# [About this exercise]
Under this line are the records; write out word for word the part that begins at the line containing "repeat (split; [reflexivity|])." and ends at the line containing "intros i q Hq.", and no more.

*** Begin section ***

Lemma boot_sys_ok mode (e : E) p m : boot mode e p = Done tt m -> sys_ok m /\ nextpid (kern (sys m)) = 2.
Proof.
  unfold boot. destruct (boot_procs (zero_kernel mode e)) as [[] k|] eqn:Hb; [|done]. intros H.
  match type of H with Done _ ?x = _ => assert (x = m) as <- by congruence end.
  assert (Hz : zeroed (zero_kernel mode e)).
  { split; [exact (length_replicate NPROC proc0)|]. repeat (split; [reflexivity|]).
    intros i q Hq. apply lookup_replicate in Hq as [-> _]. done. }
  pose proof (table_ok_boot _ _ Hz Hb) as Hok. apply (boot_inv _ _ Hz) in Hb as (i & q & _ & _ & _ & _ & _ & _ & Hc & _ & Hn).
  split; [|exact Hn]. unfold sys_ok. cbn [sys kern threads].
  assert (Hth : forall j o, zip_with (adopt_thread (Forked p)) (procs k) (replicate NPROC None) !! j = Some o ->
    exists x, procs k !! j = Some x /\ o = (if is_ready x then Some (Forked p) else None)).
  { intros j o Hj. apply lookup_zip_with_Some in Hj as (x & y & -> & Hx & Hy). apply lookup_replicate in Hy as [-> _]. eauto. }
  split; [done|rewrite length_zip_with, length_replicate, (ok_len k Hok); lia|by rewrite Hc| |].
  - intros j r Hj. destruct (Hth _ _ Hj) as (x & _ & He). by destruct (is_ready x).
  - intros j (x & Hx & Hs). exists (Forked p). pose proof (lookup_lt_Some _ _ _ Hx) as Hlt. rewrite (ok_len k Hok) in Hlt.
    apply lookup_zip_with_Some. exists x, None. split; [|split; [done|by apply lookup_replicate_2]].
    unfold adopt_thread, is_ready. by rewrite bool_decide_eq_true_2.
Qed.


End Machine.

#[export] Instance tiny_total : TotalServices tiny.
Proof.
  split; intros; intros e; cbn; try by eexists _, _.
  destruct (tiny_take e) as [pa e']. by eexists _, _.
Qed.

(** A program that forks a child, which spins, and kills it. *)
Definition demo_prog : prog :=
  fork_ (fun pid => if pid =? 0 then Forever Pgetpid 0 else sleep_ 1 (fun _ => kill_ pid (fun _ => wait_ 0 (fun _ => Forever Psleep 5)))).
Definition demo_pages : tiny := ([0x87000000; 0x87001000; 0x87002000; 0x87003000], []).
Definition demo_machine : machine tiny :=
  match boot 0 demo_pages demo_prog with
  | Done _ m => m
  | Panic _ => mkm (mksys (zero_kernel 0 ([], [])) 0 0 0) []
  end.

*** End section ***

# [Response]
  { split; [exact (length_replicate NPROC proc0)|]. repeat (split; [reflexivity|]).
    intros i q Hq. apply lookup_replicate in Hq as [-> _]. done. }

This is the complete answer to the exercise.